Stored data:
*** Block opens ***

Lemma chunks_all_merged_witness :
  ∃ s, exec demo_merge demo_chunks 2 demo_labels (start "" demo_chunks) = Some s ∧ main s = Returned (Ok "a+b") ∧
    ∀ pos v, results s !! pos = Some v ↔ (pos, Ok v) ∈ answers s.
Proof.
  eexists. split; [vm_compute; reflexivity|]. split; [reflexivity|].
  edestruct (chunks_all_merged "" demo_merge demo_chunks 2) as [(_ & _ & _ & H)|(later & pos & c & e & earlier & _ & _ & H & _)];
    [eapply (exec_steps demo_merge demo_chunks 2 demo_labels); vm_compute; reflexivity|reflexivity|reflexivity|exact H|discriminate].
Defined.

End Chunking.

*** Block closes ***

**Problem details**
Using the exact wording, transcribe all the records above.

**Task result**
Lemma chunks_all_merged_witness :
  ∃ s, exec demo_merge demo_chunks 2 demo_labels (start "" demo_chunks) = Some s ∧ main s = Returned (Ok "a+b") ∧
    ∀ pos v, results s !! pos = Some v ↔ (pos, Ok v) ∈ answers s.
Proof.
  eexists. split; [vm_compute; reflexivity|]. split; [reflexivity|].
  edestruct (chunks_all_merged "" demo_merge demo_chunks 2) as [(_ & _ & _ & H)|(later & pos & c & e & earlier & _ & _ & H & _)];
    [eapply (exec_steps demo_merge demo_chunks 2 demo_labels); vm_compute; reflexivity|reflexivity|reflexivity|exact H|discriminate].
Defined.

End Chunking.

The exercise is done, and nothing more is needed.